What makes correction of CA possible is the combination of two materials with different dispersive qualities in such a way that there is still a net refractive power. This was traditionally accomplished using a crown/flint glass doublet and is called an "achromat" design. The correction occurs near the extremes of the visible spectrum, so that red and blue wavelengths converge at the image plane. But green wavelengths are not made to converge at the same point with this design. This explains why we see the green/magenta "bokeh fringing" in out of focus areas of wide-aperture shots.

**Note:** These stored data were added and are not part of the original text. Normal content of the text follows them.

Lemma node_ok a1 a2 :
  ast_size a1 + ast_size a2 ≤ s →
  decides c g
    (node_eq env_ptr_eq symbol_leb include_eq (ast_eq_bounded n) (utype_eq_bounded n) a1 e1 a2 e2)
    (same_contract a1 e1 a2 e2).
Proof.
  intros Hs.
  destruct a1, a2; try apply decides_false;
    try (apply right_ok; unfold fuel_for in *; cbn in *; lia);
    try (apply left_ok; unfold fuel_for in *; cbn in *; lia); cbn [node_eq];
    try (destruct op; first [apply decides_false|apply right_ok; unfold fuel_for in *; cbn in *; lia]).
  - apply decides_ret. intros _. by apply sc_literal.
  - apply decides_ret. intros ->%bool_decide_eq_true. by apply sc_literal.
  - apply decides_ret. intros ->%bool_decide_eq_true. by apply sc_literal.
  - apply decides_ret. intros ->%bool_decide_eq_true. by apply sc_literal.
  - apply string_chunks_ok.
  - eapply decides_mono.
    { apply decides_and; [apply sub_ast|intros _; apply sub_asts]; cbn in Hs |- *; lia. }
    intros [Hh [Hlen Hargs]]. by apply sc_app.
  - destruct (same_var env_ptr_eq id id0 e1 e2) as [b|] eqn:Hb.
    + apply decides_ret. by eapply same_var_ok.
    + apply left_ok. unfold fuel_for in *. cbn in *. lia.
  - eapply decides_bind.
    + apply decides_opt with (P := λ a1 a2, same_contract a1 e1 a2 e2).
      intros x y -> ->. apply sub_ast. cbn in Hs. lia.
    + intros b Hb. apply decides_ret. intros [->%bool_decide_eq_true ->]%andb_prop.
      destruct (Hb eq_refl) as [Hsome Harg].
      destruct arg as [x|], arg0 as [y|].
      * apply sc_variant. by apply Harg.
      * by destruct (proj1 Hsome ltac:(by eexists)).
      * by destruct (proj2 Hsome ltac:(by eexists)).
      * by apply sc_literal.
  - by apply sub_record.
  - eapply decides_mono; [apply sub_asts; cbn in Hs |- *; lia|]. intros [Hlen Hl]. by apply sc_array.
  - destruct op, op0; try apply decides_false. eapply decides_mono.
    { apply decides_guarded. intros _. apply sub_asts; cbn in Hs |- *; lia. }
    intros [->%bool_decide_eq_true [Hlen Hargs]]. by apply sc_access.
  - eapply decides_mono.
    { apply decides_and; [apply sub_annot|intros _; apply sub_ast]; cbn in Hs |- *; lia. }
    intros [Ha Hi]. by apply sc_annotated.
  - eapply decides_mono; [apply sub_type; cbn in Hs |- *; lia|]. apply sc_type.
Qed.

Lemma ast_step_ok a1 a2 :
  ast_size a1 + ast_size a2 ≤ s →
  decides c g
    (ast_eq_step ast_ptr_eq env_ptr_eq symbol_leb include_eq (ast_eq_bounded n) (utype_eq_bounded n)
       a1 e1 a2 e2)
    (same_contract a1 e1 a2 e2).
Proof.
  intros Hs. unfold ast_eq_step. destruct (_ && _) eqn:Hptr; [|by apply node_ok].
  apply andb_prop in Hptr as [->%Hast_ptr ->%Henv_ptr]. apply decides_ret. intros _. apply sc_same.
Qed.

End step.

Section utype_step.
Context (n c g s : nat).
Context (Hast : ast_ok n) (Hutype : utype_fuel_ok n) (Hfuel : fuel_for g s ≤ S n).

Lemma sub_utype t1 t2 :
  utype_ok B c t1 → utype_ok B c t2 → utype_size t1 + utype_size t2 < s →
  decides c g (utype_eq_bounded n t1 t2) (same_type t1 t2).
Proof. intros H1 H2 Hs. apply Hutype; [done..|]. unfold fuel_for in *. lia. Qed.

Lemma rrows_ok r1 r2 d1 d2 :
  urrows_ok B c r1 → urrows_ok B c r2 → urrows_size r1 + urrows_size r2 < s →
  decides c g (rrows_eq (utype_eq_bounded n) r1 r2)
    (same_type (TConcrete (UnifTypes.Record r1) d1) (TConcrete (UnifTypes.Record r2) d2)).
Proof.
  intros H1 H2 Hs. unfold rrows_eq.
  destruct (rrows_entries r1) as [es1|] eqn:He1, (rrows_entries r2) as [es2|] eqn:He2;
    try apply decides_false.
  eapply decides_mono.
  { apply decides_imap with (P := same_type). intros id t1 t2 Hin1 Hin2%im_get_in.
    apply im_extend_in in Hin1 as [Hin1|?%elem_of_nil]; [|done].
    apply im_extend_in in Hin2 as [Hin2|?%elem_of_nil]; [|done].
    destruct (rrows_entries_ok B c _ _ He1 H1 _ _ Hin1), (rrows_entries_ok B c _ _ He2 H2 _ _ Hin2).
    apply sub_utype; [done..|lia]. }
  intros [Hlen Hall]. by eapply st_record.
Qed.

Lemma erows_ok r1 r2 d1 d2 :
  uerows_ok B c r1 → uerows_ok B c r2 → uerows_size r1 + uerows_size r2 < s →
  decides c g (erows_eq (utype_eq_bounded n) r1 r2)
    (same_type (TConcrete (Enum r1) d1) (TConcrete (Enum r2) d2)).
Proof.
  intros H1 H2 Hs. unfold erows_eq.
  destruct (erows_entries r1) as [es1|] eqn:He1, (erows_entries r2) as [es2|] eqn:He2;
    try apply decides_false.
  eapply decides_mono.
  { apply decides_imap with (P := λ o1 o2, (is_Some o1 ↔ is_Some o2) ∧
      ∀ t1 t2, o1 = Some t1 → o2 = Some t2 → same_type t1 t2). intros id o1 o2 Hin1 Hin2%im_get_in.
    apply decides_opt. intros t1 t2 -> ->.
    apply im_extend_in in Hin1 as [Hin1|?%elem_of_nil]; [|done].
    apply im_extend_in in Hin2 as [Hin2|?%elem_of_nil]; [|done].
    destruct (erows_entries_ok B c _ _ He1 H1 _ _ Hin1), (erows_entries_ok B c _ _ He2 H2 _ _ Hin2).
    apply sub_utype; [done..|lia]. }
  intros [Hlen Hall]. by eapply st_enum.
Qed.

Lemma forall_ok v1 k1 b1 v2 k2 b2 d1 d2 :
  utype_ok B c b1 → utype_ok B c b2 → utype_size b1 + utype_size b2 < s →
  decides c g
    (cst_id ← fresh_cst_id;
     guarded (bool_decide (k1 = k2))
       (utype_eq_bounded n (subst b1 v1 (constant_of k1 cst_id)) (subst b2 v2 (constant_of k1 cst_id))))
    (same_type (TConcrete (UnifTypes.Forall v1 k1 b1) d1) (TConcrete (UnifTypes.Forall v2 k2 b2) d2)).
Proof.
  intros H1 H2 Hs st Hg Hc. set (i := var_uid st).
  apply (proj1 (utype_ok_mono B c i Hc)) in H1, H2.
  destruct (proj1 (subst_const_ok B i v1 k1) b1 H1) as [H1' Hs1].
  destruct (proj1 (subst_const_ok B i v2 k1) b2 H2) as [H2' Hs2].
  assert (decides (S i) g (guarded (bool_decide (k1 = k2))
       (utype_eq_bounded n (subst b1 v1 (constant_of k1 i)) (subst b2 v2 (constant_of k1 i))))
    (same_type (TConcrete (UnifTypes.Forall v1 k1 b1) d1) (TConcrete (UnifTypes.Forall v2 k2 b2) d2)))
    as Hd.
  { eapply decides_mono.
    { apply decides_guarded. intros _. apply Hutype; [done..|]. rewrite Hs1, Hs2.
      unfold fuel_for in *. lia. }
    intros [->%bool_decide_eq_true Hsame].
    eapply (st_forall (consts_below i)); [by eapply utype_ok_in..| |exact Hsame].
    destruct k2; constructor; done. }
  destruct (Hd (mkEqState (S i) (gas st))) as (b & st' & Heq & Hg' & Hc' & HP); cbn in *; [lia..|].
  exists b, st'. split; [exact Heq|]. split; [done|]. split; [lia|done].
Qed.

Lemma utype_step_ok t1 t2 :
  utype_ok B c t1 → utype_ok B c t2 → utype_size t1 + utype_size t2 ≤ s →
  decides c g (utype_eq_step (ast_eq_bounded n) (utype_eq_bounded n) t1 t2) (same_type t1 t2).
Proof.
  intros H1 H2 Hs. destruct t1 as [s1 d1|i1|], t2 as [s2 d2|i2|]; try apply decides_false; try done.
  2:{ apply decides_ret. intros ->%bool_decide_eq_true. apply st_const. }
  destruct s1, s2; try apply decides_false;
    try (apply decides_ret; intros _; by apply st_base); cbn [utype_eq_step]; cbn in H1, H2, Hs;
    try (by destruct t; apply decides_false); try (by destruct flavour; apply decides_false).
  - destruct t as [a1 e1], t0 as [a2 e2]. eapply decides_mono; [|apply st_contract].
    apply Hast; [done..|]. unfold fuel_for in *. lia.
  - eapply decides_mono.
    { apply decides_and; [apply sub_utype|intros _; apply sub_utype]; naive_solver lia. }
    intros []. by apply st_arrow.
  - apply forall_ok; [done..|lia].
  - apply erows_ok; [done..|lia].
  - apply rrows_ok; [done..|lia].
  - destruct flavour, flavour0; try apply decides_false;
      (eapply decides_mono; [apply sub_utype; [done..|lia]|apply st_dict]).
  - eapply decides_mono; [apply sub_utype; [done..|lia]|apply st_array].
  - apply decides_ret. intros ->%bool_decide_eq_true. by apply st_base.
Qed.

End utype_step.

(** With fuel for the gas and the sizes, the comparison returns. *)
Lemma bounded_ok n : ast_ok n ∧ utype_fuel_ok n.
Proof.
  induction n as [|n [IHa IHu]].
  - split; intros ???????; unfold fuel_for in *; intros; lia.
  - split.
    + intros c g a1 e1 a2 e2 He1 He2 Hf. cbn [TcEq.ast_eq_bounded].
      by apply (ast_step_ok n c g (ast_size a1 + ast_size a2)).
    + intros c g t1 t2 H1 H2 Hf. cbn [TcEq.utype_eq_bounded].
      by apply (utype_step_ok n c g (utype_size t1 + utype_size t2)).
Qed.

End sound.

(** ** Properties *)

(** The fuel that is enough for a comparison from a fresh state. *)
Definition type_eq_fuel (a1 : Ast) (e1 : TermEnv) (a2 : Ast) (e2 : TermEnv) : nat :=
  fuel_for (max (env_bound e1) (env_bound e2)) MAX_GAS (ast_size a1 + ast_size a2).


(** What unification is given: the comparison of two contracts with their environments,
    with enough fuel. *)
Definition contracts_equal `{IndexMapOps UnifTypes.Ident}
    (ast_ptr_eq : Ast → Ast → bool) (env_ptr_eq : TermEnv → TermEnv → bool)
    (symbol_leb : Values.Ident → Values.Ident → bool) (include_eq : Include → Include → bool)
    (c1 c2 : Ctr) : bool :=
  match type_eq ast_ptr_eq env_ptr_eq symbol_leb include_eq (type_eq_fuel c1.1 c1.2 c2.1 c2.2)
          c1.1 c1.2 c2.1 c2.2 with
  | Done b => b
  | _ => false
  end.

Definition no_ptr {A} (_ _ : A) : bool := false.

(** [let A = {b : Number, a : Dyn} in let B = A in ..]: [B] is [{a : Dyn, b : Number}]. *)
Definition alias_env : TermEnv :=
  let rec_b := NType (ATyRecord (ARRExtend (ident "b") ATyNumber (ARRExtend (ident "a") ATyDyn ARREmpty))) in
  term_env_insert "B" (NVar (ident "A"), term_env_insert "A" (rec_b, term_env_new) term_env_new)
    (term_env_insert "A" (rec_b, term_env_new) term_env_new).

Definition record_ab : Ast :=
  NType (ATyRecord (ARRExtend (ident "a") ATyDyn (ARRExtend (ident "b") ATyNumber ARREmpty))).


(** A chain of aliases: [let x = a in let x = x in .. x], where each definition is closed
    by the environment before it. *)
Fixpoint alias_chain (k : nat) (a : Ast) : Ast * TermEnv :=
  match k with
  | 0 => (a, term_env_new)
  | S k => (NVar (ident "x"), term_env_insert "x" (alias_chain k a) term_env_new)
  end.

Lemma term_env_get_insert id c env : term_env_get id (term_env_insert id c env) = Some c.
Proof. destruct env. cbn. by rewrite bool_decide_eq_true_2. Qed.

Lemma chunk_eq_refl chunks st :
  forallb (λ c, match c with AChunkLiteral _ => true | AChunkExpr _ _ => false end) chunks = true →
  slice_eq chunk_eq chunks chunks st = Done (true, st).
Proof.
  intros Hl. unfold slice_eq. rewrite Nat.eqb_refl. cbn [guarded].
  induction chunks as [|[s|] chunks IH]; [done| |done]. cbn in *.
  unfold and_then, mbind, EqM_bind. cbn. rewrite bool_decide_eq_true_2 by done. by apply IH.
Qed.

The achromat design puts red+blue = magenta, versus green on opposite sides of the focal plane.

This is where a material like fluorite comes into play. Fluorite exhibits what is called extraordinary partial dispersion. It is a low-dispersion material, but more than this, its dispersion as a function of visible wavelength is different than for typical glasses. If you plot the dispersion as a function of wavelength, the curve is much flatter whereas the curve for a typical glass is more sloped. As a result of the different shape of these curves, it is possible to construct an optical group that corrects the secondary spectrum to a greater extent than possible with the flint/crown doublet. In essence, one calculates the necessary curvatures to focus three wavelengths together. This is called an "apochromat" design.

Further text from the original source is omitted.